Data extracts Start Marker
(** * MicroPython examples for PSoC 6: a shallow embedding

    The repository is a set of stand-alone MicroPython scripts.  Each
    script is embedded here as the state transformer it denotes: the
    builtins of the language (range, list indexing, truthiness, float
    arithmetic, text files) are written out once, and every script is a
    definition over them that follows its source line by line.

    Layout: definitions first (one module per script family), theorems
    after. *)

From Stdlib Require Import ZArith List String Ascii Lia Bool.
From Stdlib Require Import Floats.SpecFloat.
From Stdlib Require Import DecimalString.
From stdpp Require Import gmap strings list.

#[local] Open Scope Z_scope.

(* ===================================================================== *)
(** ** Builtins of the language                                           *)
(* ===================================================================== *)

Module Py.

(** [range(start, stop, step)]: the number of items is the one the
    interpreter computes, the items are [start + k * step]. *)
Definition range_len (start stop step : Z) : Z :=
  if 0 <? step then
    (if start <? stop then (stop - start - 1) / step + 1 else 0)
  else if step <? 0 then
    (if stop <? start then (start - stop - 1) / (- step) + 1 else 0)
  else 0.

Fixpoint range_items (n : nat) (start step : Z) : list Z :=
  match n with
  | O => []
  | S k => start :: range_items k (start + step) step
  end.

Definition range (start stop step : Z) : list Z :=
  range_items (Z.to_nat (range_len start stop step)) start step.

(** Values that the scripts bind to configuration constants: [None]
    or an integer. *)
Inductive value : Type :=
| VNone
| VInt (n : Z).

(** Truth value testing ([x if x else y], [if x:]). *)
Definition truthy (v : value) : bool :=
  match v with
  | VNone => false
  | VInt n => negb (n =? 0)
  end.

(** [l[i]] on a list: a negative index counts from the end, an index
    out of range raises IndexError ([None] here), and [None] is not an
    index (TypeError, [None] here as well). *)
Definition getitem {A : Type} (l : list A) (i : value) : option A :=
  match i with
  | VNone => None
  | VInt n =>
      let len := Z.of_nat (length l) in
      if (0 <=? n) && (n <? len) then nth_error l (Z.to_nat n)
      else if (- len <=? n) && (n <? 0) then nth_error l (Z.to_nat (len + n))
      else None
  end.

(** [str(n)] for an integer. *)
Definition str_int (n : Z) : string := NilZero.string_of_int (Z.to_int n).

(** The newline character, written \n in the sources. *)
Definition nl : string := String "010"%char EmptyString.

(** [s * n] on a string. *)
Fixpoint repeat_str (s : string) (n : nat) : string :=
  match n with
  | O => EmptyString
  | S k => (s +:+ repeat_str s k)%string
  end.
Data extracts End Marker
Requirement: Extract from the listing above the lines between the line containing "out of range" and the line containing "if (0 <=? n) && (n", keeping both of those lines. Output nothing else.

The completed task:
    out of range raises IndexError ([None] here), and [None] is not an
    index (TypeError, [None] here as well). *)
Definition getitem {A : Type} (l : list A) (i : value) : option A :=
  match i with
  | VNone => None
  | VInt n =>
      let len := Z.of_nat (length l) in
      if (0 <=? n) && (n <? len) then nth_error l (Z.to_nat n)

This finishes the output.